This condition is met when this parameter is at 1. A value of 10 would allow a sub-step to move the smoke by as much as 10 voxel cells, possibly tunneling through objects rather than properly deflecting.

Advection Type

The type of advection to use. The Single Stage method is equivalent to the Gas Advect DOP, where each point is back traced through the velocity field once to find the new voxel value.

The BFECC and Modified MacCormack methods do a second basic advection stage to compute an estimate of the error introduced by the advection process. The field can then be corrected by this error, resulting in a sharper fluid that doesn’t disperse as much.

Clamp Values

The error correction factor can result in the new voxel values lying outside the range of the original field, resulting in negative density values, for example. Clamping will restrict each voxel to the range of values that are possible given its eight original values. Revert will, if the error-corrected voxel is out of range, revert back to the single-stage value. Reverting can avoid checker like artifacts where the error correction breaks down.

Advect Vel Type

The advection type of the velocity field can be controlled separately from the base fields. Using the higher advection methods will reduce the apparent viscosity of the field, but may end up adding energy or causing chatter.

Advection Method

Controls particle tracing.

Single step

Takes the velocity at each voxel and makes a single step in that direction for the time step.

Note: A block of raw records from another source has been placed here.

(** A heartbeat request is answered with the seventeen bytes of a heartbeat
    response with the same id, whatever the buffer held, and decoding these gives a
    heartbeat with that id and nothing left. *)
Theorem dubbo_heartbeat_reply b out :
  let bs := contents b in
  16 ≤ zlen bs → header_error bs = None → dh_request (read_header bs) = true → dh_event (read_header bs) = true →
  16 + dh_size (read_header bs) ≤ zlen bs →
  ∃ rest m out' rest' m',
    DubboCodec_decode (new_DubboCodec, b, fresh_metadata MessageType_Request) =
      (Return DecodeStatus_Done, (new_DubboCodec, rest, m)) ∧
    message_type_ m = MessageType_Heartbeat ∧ request_id_ m = be_at 8 4 bs ∧
    DubboCodec_encode ∅ (out, m) = (Return tt, (out', m)) ∧
    contents out' = heartbeat_reply (ztake 8 (zdrop 4 bs)) ∧
    DubboCodec_decode (new_DubboCodec, out', fresh_metadata MessageType_Response) =
      (Return DecodeStatus_Done, (new_DubboCodec, rest', m')) ∧
    contents rest' = [] ∧ message_type_ m' = MessageType_Heartbeat ∧ request_id_ m' = request_id_ m.
Proof.
  intros bs Hlen He Hreq Hev Hn. pose proof (contents_bytes b) as Hby. fold bs in Hby.
  destruct (decode_heartbeat MessageType_Request b Hlen He Hev Hn) as (rest & m & Hd & _ & Hp & Ht & Hid).
  fold bs in Hp, Hid. set (h := read_header bs) in *. set (id := ztake 8 (zdrop 4 bs)).
  pose proof (be_at_bound 8 4 bs Hby ltac:(lia) ltac:(lia) ltac:(lia)) as Hidb.
  assert (u64 (dh_id h) = be_at 8 4 bs) as Hu.
  { unfold h. cbn [read_header dh_id]. rewrite to_i64_u64. apply u64_small. lia. }
  assert (zlen id = 8) as Hidl by (unfold id; apply zlen_ztake; rewrite zlen_zdrop; lia).
  assert (is_bytes id) as Hidby by (by apply Forall_ztake, Forall_zdrop).
  set (mm := with_header h new_MessageMetadata) in *.
  assert (mm = new_MessageMetadata <| mm_request_id_ := dh_id h |> <| mm_message_type_ := dh_type h |>
                 <| mm_serialization_type_ := SerializationType_Hessian2 |>) as Hmm
    by (unfold mm, with_header; by rewrite Hreq).
  assert (toMsgMetadata m = Return mm) as Hto.
  { eapply toMsgMetadata_described; [exact Hp | by rewrite Hid, Hmm | by rewrite Hmm.. | | |]; rewrite Hmm; try done.
    exact (f_equal to_i64 Hu). }
  set (out' := reply_buffer out (dh_id h)).
  assert (contents out' = heartbeat_reply id) as Hout.
  { unfold out', reply_buffer. pose proof (zlen_nonneg (contents out)).
    rewrite !buf_writeByte_spec, !buf_writeBEInt_spec, !buf_writeByte_spec, buf_writeBEInt_spec, buf_length_spec,
      buf_drain_spec, zdrop_all by lia. unfold heartbeat_reply. cbn [app]. rewrite (be_split_mod 8 (dh_id h)).
    change (dh_id h `mod` 256 ^ Z.of_nat 8) with (u64 (dh_id h)). rewrite Hu. unfold be_at. fold id.
    replace 8%nat with (length id) by (unfold zlen in Hidl; lia). rewrite be_split_combine by done.
    cbn. by rewrite <- !(assoc_L (++)). }
  destruct (header_of_reply id Hidl Hidby) as (He' & Hev' & Hsz' & Hl' & Hid').
  destruct (decode_heartbeat MessageType_Response out') as (rest' & m' & Hd' & Hr' & _ & Ht' & Hi');
    rewrite ?Hout, ?He', ?Hev', ?Hsz', ?Hl'; try done.
  exists rest, m, out', rest', m'. rewrite Hout, Hsz', Hid' in *.
  split; [done |]. split; [done |]. split; [by rewrite Hid |]. split; [| split; [done |]; split; [done |]].
  - unfold DubboCodec_encode. rewrite run_bind. cbn [gets]. cbn [snd]. rewrite Ht. unfold encodeHeartbeat.
    rewrite gets_bind. cbn [snd]. rewrite run_bind, Hto. unfold lift. cbv beta iota.
    unfold encode_or_throw. rewrite run_bind. unfold on_buffer.
    rewrite Protocol_encode_heartbeat by (rewrite Hmm; done). by rewrite Hmm.
  - split; [| split; [done |]].
    + rewrite Hr'. change (16 + 1) with 17. rewrite <- Hl'. apply zdrop_all.
    + rewrite Hi', to_i64_u64, Hid, Hu. unfold be_at. fold id. apply u64_small. exact Hidb.
Qed.
End behaviour.

(** ** Attachments *)

Section attachments.
Context {E : Envoy} {HL : Hessian2} {DA : DubboAny} {L : EnvoyLaws E} {HLL : Hessian2Laws HL}.

(** The delayed decoder only moves forward, and not past the end. *)
Definition advances (n : Z) (i i' : RpcInvocationImpl) : Prop :=
  hd_offset (delayed_ i) ≤ hd_offset (delayed_ i') ≤ hd_offset (delayed_ i) `max` n.
#[local] Instance advances_preorder n : PreOrder (advances n).
Proof. split; unfold advances; [intros ? | intros ???]; lia. Qed.

Lemma frames_delayed_string msg : frames (advances (zlen msg)) (delayed_decode hd_string (Some msg)).
Proof.
  intros i. unfold delayed_decode, advances. pose proof (hd_string_offset msg (delayed_ i)).
  by destruct (hd_string msg (delayed_ i)).
Qed.
Lemma frames_delayed_object msg : frames (advances (zlen msg)) (delayed_decode hd_object (Some msg)).
Proof.
  intros i. unfold delayed_decode, advances. pose proof (hd_object_offset msg (delayed_ i)).
  by destruct (hd_object msg (delayed_ i)).
Qed.
#[local] Hint Resolve frames_delayed_string frames_delayed_object : frames.
Lemma frames_decode_parameters msg number ps :
  frames (advances (zlen msg)) (decode_parameters number ps (Some msg)).
Proof. revert ps. induction number as [|number IH]; intros ps; cbn [decode_parameters]; frames_auto; auto. Qed.
#[local] Hint Resolve frames_decode_parameters : frames.
Lemma frames_assignParameters msg : frames (advances (zlen msg)) (assignParametersIfNeed (Some msg)).
Proof.
  unfold assignParametersIfNeed, parameters_lazy_callback. frames_auto.
  apply frames_modify. intros i. unfold advances. cbn. lia.
Qed.

(** What the first use of the attachment decodes. *)
Lemma attachment_first msg i a i' :
  attachment_ i = None → attachment (Some msg) i = (Return a, i') →
  attachment_ i' = Some a ∧ attachment_updated_ a = false ∧
  hd_offset (delayed_ i) ≤ attachment_offset_ a ≤ hd_offset (delayed_ i) `max` zlen msg.
Proof.
  intros Hn. unfold attachment, assignAttachmentIfNeed. rewrite run_bind, gets_bind. cbn [id]. rewrite Hn.
  rewrite run_bind. pose proof (frames_assignParameters msg i) as Ha. unfold advances in Ha.
  destruct (assignParametersIfNeed (Some msg) i) as [[[]| |] i1]; [| done | done]. cbn [snd] in Ha.
  unfold attachment_lazy_callback. rewrite bind_assoc, gets_bind, bind_assoc, run_bind. unfold delayed_decode.
  destruct (hd_object msg (delayed_ i1)) as [o d]. rewrite bind_ret_l, run_bind. cbn [modify].
  set (a0 := new_Attachment _ _).
  destruct (Attachment_lookup "group" a0); cbn; intros [= <- <-]; cbn; split_and!; try done; lia.
Qed.

(** *** The mutation of an attachment *)

Lemma Attachment_lookup_eq k a : Attachment_lookup k a = map_find k (attachment_map_ a) ≫= toString.
Proof. unfold Attachment_lookup. by destruct (map_find k (attachment_map_ a)). Qed.
Lemma Attachment_lookup_put k v k' a :
  Attachment_lookup k' (Attachment_insert k v (Attachment_remove k a)) =
    if decide (k = k') then Some v else Attachment_lookup k' a.
Proof.
  rewrite !Attachment_lookup_eq. cbn. rewrite map_find_emplace, !map_find_erase. destruct (decide (k = k')) as [<-|Hne].
  - rewrite decide_True; [done |]. split; [done |]. by rewrite decide_True.
  - rewrite decide_False; [done |]. by intros [? _].
Qed.
Lemma mutate_attachment_lookup l a k :
  NoDup l.*1 →
  Attachment_lookup k (mutate_attachment l a) =
    match (list_to_map l : gmap string string) !! k with Some v => Some v | None => Attachment_lookup k a end.
Proof.
  revert a. induction l as [|[k1 v1] l IH]; intros a; cbn; [done |]. rewrite NoDup_cons. intros [Hk Hl].
  fold (mutate_attachment l (Attachment_insert k1 v1 (Attachment_remove k1 a))).
  rewrite IH, Attachment_lookup_put by done. destruct (decide (k1 = k)) as [->|Hne].
  - rewrite lookup_insert_eq. by rewrite (not_elem_of_list_to_map_1 _ _ Hk).
  - by rewrite lookup_insert_ne by done.
Qed.
Lemma mutate_attachment_offset l a : attachment_offset_ (mutate_attachment l a) = attachment_offset_ a.
Proof. revert a. induction l as [|kv l IH]; intros a; [done |]. unfold mutate_attachment in *. cbn [foldl]. by rewrite IH. Qed.
Lemma mutate_attachment_updated l a :
  attachment_updated_ (mutate_attachment l a) = attachment_updated_ a || negb (bool_decide (l = [])).
Proof.
  assert (∀ l a, attachment_updated_ a = true → attachment_updated_ (mutate_attachment l a) = true) as Hup.
  { intros l0. induction l0 as [|kv l0 IH]; intros a0 Ha; [done |]. unfold mutate_attachment in *. cbn [foldl]. by apply IH. }
  destruct l as [|kv l]; [by rewrite orb_false_r |]. rewrite bool_decide_false, orb_true_r by done.
  unfold mutate_attachment in *. cbn [foldl]. by apply Hup.
Qed.

Lemma update_attachment_spec f origin i a :
  attachment_ i = Some a → update_attachment f origin i = (Return tt, i <| attachment_ := Some (f a) |>).
Proof.
  intros Ha. unfold update_attachment, attachment, assignAttachmentIfNeed. rewrite !run_bind. cbn [gets id]. rewrite Ha.
  mstep. cbn [id]. rewrite Ha. done.
Qed.
Lemma mutate_invocation_spec l i a :
  attachment_ i = Some a →
  ∃ i', mutate_invocation l i = (Return tt, i') ∧ attachment_ i' = Some (mutate_attachment l a).
Proof.
  revert i a. induction l as [|[k v] l IH]; intros i a Ha; [by exists i |].
  cbn [mutate_invocation]. rewrite run_bind, (update_attachment_spec _ _ _ _ Ha).
  rewrite run_bind, (update_attachment_spec _ _ _ (Attachment_remove k a)) by done. by apply IH.
Qed.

This is fastest and is independent of the speed of the velocity field, but will start to break up for large time steps.

Trace

Ensures the backtracking does not move more than a single voxel before its velocity is updated, allowing for larger time steps.

Midpoint

Like Trace but uses a higher order advection for more accuracy but slower simulation.

Advection CFL

When tracing the particles, this controls how many voxels may be stepped in a single iterations. Higher values will result in faster tracing, and hence faster advection, but more errors.

Projection Method

Controls what method is used to make the velocity field non-divergent. The PCG method has more accurate boundary conditions. It also avoids computations inside collision objects. The Multigrid method, however, is significantly faster, especially as the number of voxels increases.

Gauss Seidel Iterations

When a velocity field’s Velocity Sampling is “Center” (on the Initial Data tab of the Smoke object DOP), this specifies the number of iterations to project it.

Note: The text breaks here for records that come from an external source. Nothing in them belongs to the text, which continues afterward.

(** ** Connection events and timers *)

Definition resetIdleTimer : M ConnectionManager unit :=
  t ← get_cm idle_timer_;
  match t with
  | None => mret tt
  | Some _ =>
      _ ← ASSERT (bool_decide (idleTimeout ≠ None)) "config_.idleTimeout()";
      on_cm (λ c, c <| idle_timer_ := Some true |>)
  end.
Definition disableIdleTimer : M ConnectionManager unit := on_cm (λ c, c <| idle_timer_ := None |>).
Definition resetUpstreamHandlerManager : M ConnectionManager unit :=
  on_cm (λ c, c <| upstream_handler_manager_ := ∅ |>).

Definition onEvent (event : ConnectionEvent) : M ConnectionManager unit :=
  match event with
  | LocalClose | RemoteClose =>
      _ ← disableIdleTimer;
      _ ← resetAllMessages (bool_decide (event = LocalClose));
      resetUpstreamHandlerManager
  | Connected => mret tt
  end.

(** [connection().close(type)], with the event it raises. *)
Definition close_downstream (t : ConnectionCloseType) : M ConnectionManager unit :=
  k ← get_cm downstream;
  let '(k', raised) := conn_close k t in
  _ ← on_cm (λ c, c <| downstream := k' |>);
  if raised then onEvent LocalClose else mret tt.
Definition resetDownstreamConnection : M ConnectionManager unit := close_downstream NoFlush.

(** ** Local replies *)

Definition CM_sendLocalReply (m : MetadataImpl) (response : DirectResponse) (end_stream : bool) :
    M ConnectionManager unit :=
  st ← get_cm (λ c, conn_state (downstream c));
  if decide (st ≠ Connection_Open) then mret tt
  else
    result ← catch_envoy
      ('(result, b) ← with_codec (DirectResponse_encode response m) buf_new;
       _ ← write_downstream (contents b) end_stream;
       mret result)
      (λ _, mret ErrorReply);
    _ ← (if (end_stream : bool) then close_downstream FlushWrite else mret tt);
    stat_inc (match result with
              | SuccessReply => local_response_success_
              | ErrorReply => local_response_error_
              | Exception => local_response_business_exception_
              end).

Definition sendLocalReply (mid : nat) (response : DirectResponse) (end_stream : bool) : M ConnectionManager unit :=
  a ← get_message mid;
  match am_metadata_ a with
  | None => panic "metadata_"
  | Some m =>
      _ ← CM_sendLocalReply m response end_stream;
      if end_stream then mret tt else on_message mid (λ a, a <| am_local_response_sent_ := true |>)
  end.

(** ** Streams *)

Definition newActiveStream (stream_id : Z) : M ConnectionManager unit :=
  on_cm (λ c, c <| active_stream_map_ ::=
    <[stream_id := {| upstream_conn_data_ := None; client_closed_ := false; server_closed_ := false |}]> |>).
Definition getActiveStream (stream_id : Z) : M ConnectionManager Stream :=
  o ← get_cm (λ c, active_stream_map_ c !! stream_id);
  match o with Some s => mret s | None => panic "iter != active_stream_map_.end()" end.
Definition streamExisted (stream_id : Z) : M ConnectionManager bool :=
  get_cm (λ c, bool_decide (is_Some (active_stream_map_ c !! stream_id))).
Definition closeStream (stream_id : Z) : M ConnectionManager unit :=
  on_cm (λ c, c <| active_stream_map_ ::= delete stream_id |>).
Definition clearStream : M ConnectionManager unit := on_cm (λ c, c <| active_stream_map_ := ∅ |>).

Definition on_stream (stream_id : Z) (f : Stream → Stream) : M ConnectionManager unit :=
  s ← getActiveStream stream_id;
  on_cm (λ c, c <| active_stream_map_ ::= <[stream_id := f s]> |>).

Definition closeClientStream (stream_id : Z) : M ConnectionManager unit :=
  on_stream stream_id (λ s, s <| client_closed_ := true |>).
Definition closeServerStream (stream_id : Z) : M ConnectionManager unit :=
  on_stream stream_id (λ s, s <| server_closed_ := true |>).
Definition setUpstreamConn (stream_id : Z) (conn : Z) : M ConnectionManager unit :=
  on_stream stream_id (λ s, s <| upstream_conn_data_ := Some conn |>).

Definition send2upstream (stream_id : Z) (data : bytes) : M ConnectionManager unit :=
  s ← getActiveStream stream_id;
  match upstream_conn_data_ s with
  | Some conn => on_cm (λ c, c <| upstream_written ::= λ l, l ++ [(conn, data)] |>)
  | None => mret tt
  end.

(** [Stream::clear]; afterwards the stream is destroyed. *)
Definition Stream_clear (stream_id : Z) : M ConnectionManager unit :=
  s ← getActiveStream stream_id;
  match upstream_conn_data_ s with
  | None => panic "null upstream_conn_data_"
  | Some _ => closeStream stream_id
  end.

(** The loop of [Stream::send2downstream] over the data from upstream; the codec
    is the one of the connection.  [this] is gone when the stream has been
    cleared, and the loop uses it if there is more data. *)
Fixpoint send2downstream (fuel : nat) (stream_id : Z) (end_stream : bool) (data : buffer) :
    M ConnectionManager buffer :=
  if buf_length data =? 0 then mret data else
  match fuel with
  | O => panic "out of fuel"
  | S fuel =>
      existed ← streamExisted stream_id;
      if negb existed then panic "use after free" else
      c ← gets h_codec;
      match codec_decode (c, data, fresh_metadata MessageType_Response) with
      | (Return status, (c, data, m)) =>
          _ ← modify (λ h, h <| h_codec := c |>);
          match status with
          | DecodeStatus_WaitForData => mret data
          | DecodeStatus_Done =>
              _ ← write_downstream (contents (origin_message_ m)) end_stream;
              _ ← (if decide (message_type_ m = MessageType_Stream_Close_One_Way)
                   then closeServerStream stream_id else mret tt);
              _ ← (if decide (message_type_ m = MessageType_Stream_Close_Two_Way)
                   then _ ← closeClientStream stream_id; closeServerStream stream_id else mret tt);
              s ← getActiveStream stream_id;
              _ ← (if end_stream || server_closed_ s then Stream_clear stream_id else mret tt);
              send2downstream fuel stream_id end_stream data
          end
      | (Throw e, (c, _, _)) => _ ← modify (λ h, h <| h_codec := c |>); throw e
      | (Panic w, _) => panic w
      end
  end.

(** ** Upstream handlers of the connection *)

Definition getUpstreamHandler (cluster_name : string) : M ConnectionManager (Error * string + nat) :=
  if negb (getThreadLocalCluster cluster_name) then
    mret (inl ({| error_type := ErrorType_ClusterNotFound;
                  error_message := "meta protocol router: unknown cluster '" +:+ cluster_name +:+ "'" |},
               "unknown_cluster"))
  else match createTcpPoolData cluster_name with
  | None =>
      mret (inl ({| error_type := ErrorType_NoHealthyUpstream;
                    error_message := "meta protocol router: no healthy upstream for '" +:+ cluster_name +:+ "'" |},
                 "no_healthy_upstream"))
  | Some (address, start) =>
      let key := cluster_name +:+ "_" +:+ address in
      o ← get_cm (λ c, upstream_handler_manager_ c !! key);
      match o with
      | Some handler => mret (inr handler)
      | None =>
          handler ← get_cm next_handler;
          _ ← on_cm (λ c, c <| next_handler ::= S |> <| upstream_handler_manager_ ::= <[key := handler]> |>);
          _ ← (match start with
               | PoolFailedNow => on_cm (λ c, c <| upstream_handler_manager_ ::= delete key |>)
               | _ => mret tt
               end);
          mret (inr handler)
      end
  end.

(** ** Routes *)

(** [ActiveMessage::route]: the route is looked up once. *)
Definition route (mid : nat) : M ConnectionManager (option route_t) :=
  a ← get_message mid;
  match am_cached_route_ a, am_metadata_ a with
  | Some r, _ => mret r
  | None, Some m =>
      r ← lift (routerConfig_route m (am_stream_id_ a));
      _ ← on_message mid (λ a, a <| am_cached_route_ := Some r |>);
      mret r
  | None, None => mret None
  end.

(** ** Running filters *)

Definition startUpstreamResponse (mid : nat) : M ConnectionManager unit :=
  a ← get_message mid;
  _ ← ASSERT (match am_response_decoder_ a with None => true | Some _ => false end) "response_decoder_ == nullptr";
  on_message mid (λ a, a <| am_response_decoder_ := Some
    {| rd_decoder_ := new_DecoderBase MessageType_Response; rd_codec_ := codec_init; rd_metadata_ := None;
       rd_mutation := ∅; rd_complete_ := false; rd_response_status_ := UpstreamResponse_MoreData |} |>).

Definition setUpstreamConnection (mid : nat) (conn : Z) : M ConnectionManager unit :=
  a ← get_message mid;
  match am_metadata_ a with
  | None => panic "null metadata_"
  | Some m => setUpstreamConn (stream_id_ m) conn
  end.

Definition requestId (a : ActiveMessage) : Z := from_option request_id_ 0 (am_metadata_ a).

(** The shared objects a filter works on: those of the request for a decoder
    filter, those of the response for an encoder filter. *)
Definition shared_metadata (encoding : bool) (a : ActiveMessage) : option MetadataImpl :=
  if encoding then am_response_decoder_ a ≫= rd_metadata_ else am_metadata_ a.
Definition set_shared_metadata (encoding : bool) (m : MetadataImpl) (a : ActiveMessage) : ActiveMessage :=
  if encoding then a <| am_response_decoder_ ::= fmap (λ r, r <| rd_metadata_ := Some m |>) |>
  else a <| am_metadata_ := Some m |>.
Definition shared_mutation (encoding : bool) (a : ActiveMessage) : Mutation :=
  if encoding then from_option rd_mutation ∅ (am_response_decoder_ a) else am_mutation a.
Definition set_shared_mutation (encoding : bool) (mu : Mutation) (a : ActiveMessage) : ActiveMessage :=
  if encoding then a <| am_response_decoder_ ::= fmap (λ r, r <| rd_mutation := mu |>) |>
  else a <| am_mutation := mu |>.

Definition do_callback (encoding : bool) (mid : nat) {R} (c : callback route_t R) : M ConnectionManager R :=
  match c in callback _ R return M ConnectionManager R with
  | CB_metadata =>
      a ← get_message mid;
      match shared_metadata encoding a with Some m => mret m | None => panic "null metadata" end
  | CB_setMetadata m => on_message mid (set_shared_metadata encoding m)
  | CB_mutation => a ← get_message mid; mret (shared_mutation encoding a)
  | CB_setMutation mu => on_message mid (set_shared_mutation encoding mu)
  | CB_requestId => a ← get_message mid; mret (requestId a)
  | CB_streamId => a ← get_message mid; mret (am_stream_id_ a)
  | CB_route => route mid
  | CB_resetStream => resetStream mid
  | CB_sendLocalReply response end_stream => sendLocalReply mid response end_stream
  | CB_startUpstreamResponse => startUpstreamResponse mid
  | CB_resetDownstreamConnection => resetDownstreamConnection
  | CB_setUpstreamConnection conn => setUpstreamConnection mid conn
  | CB_getUpstreamHandler cluster_name => getUpstreamHandler cluster_name
  | CB_onUpstreamResponse => onUpstreamResponse mid
  end.

Fixpoint run_filter (encoding : bool) (mid : nat) {A} (p : filter_prog route_t A) : M ConnectionManager A :=
  match p with
  | F_Return a => mret a
  | F_Throw e => throw e
  | F_Panic w => panic w
  | F_Call c k => r ← do_callback encoding mid c; run_filter encoding mid (k r)
  end.

(** [filter_action_(handler)] / [encoder_filter_action_(handler)] *)
Definition call_filter (encoding : bool) (mid i : nat) : M ConnectionManager FilterStatus :=
  a ← get_message mid;
  match am_filters a !! i with
  | None => panic "no such filter"
  | Some f =>
      '(f', status) ← run_filter encoding mid
        (if encoding then filter_onMessageEncoded f else filter_onMessageDecoded f);
      _ ← on_message mid (λ a, a <| am_filters ::= <[i := f']> |>);
      mret status
  end.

The number of iterations also controls the maximum distance any change in the velocity field can have, so it should be about the width of the volume in voxels. Lower iterations will be faster but the field will not be as nice.

Multigrid Iterations

The multigrid method has inaccurate boundary enforcement. By repeating the enforcement/projection multiple times, it can quickly converge to an accurate solution. This should not have to be higher than 5.

Forces

Vorticle Strength

An overall scale adjustment for the vorticle forces. Note vorticle forces are only present if data named vorticles is attached to the object.

Feedback Scale

A scale factor used in applying feedback forces to other objects. A value of zero prevents any feedback from occurring.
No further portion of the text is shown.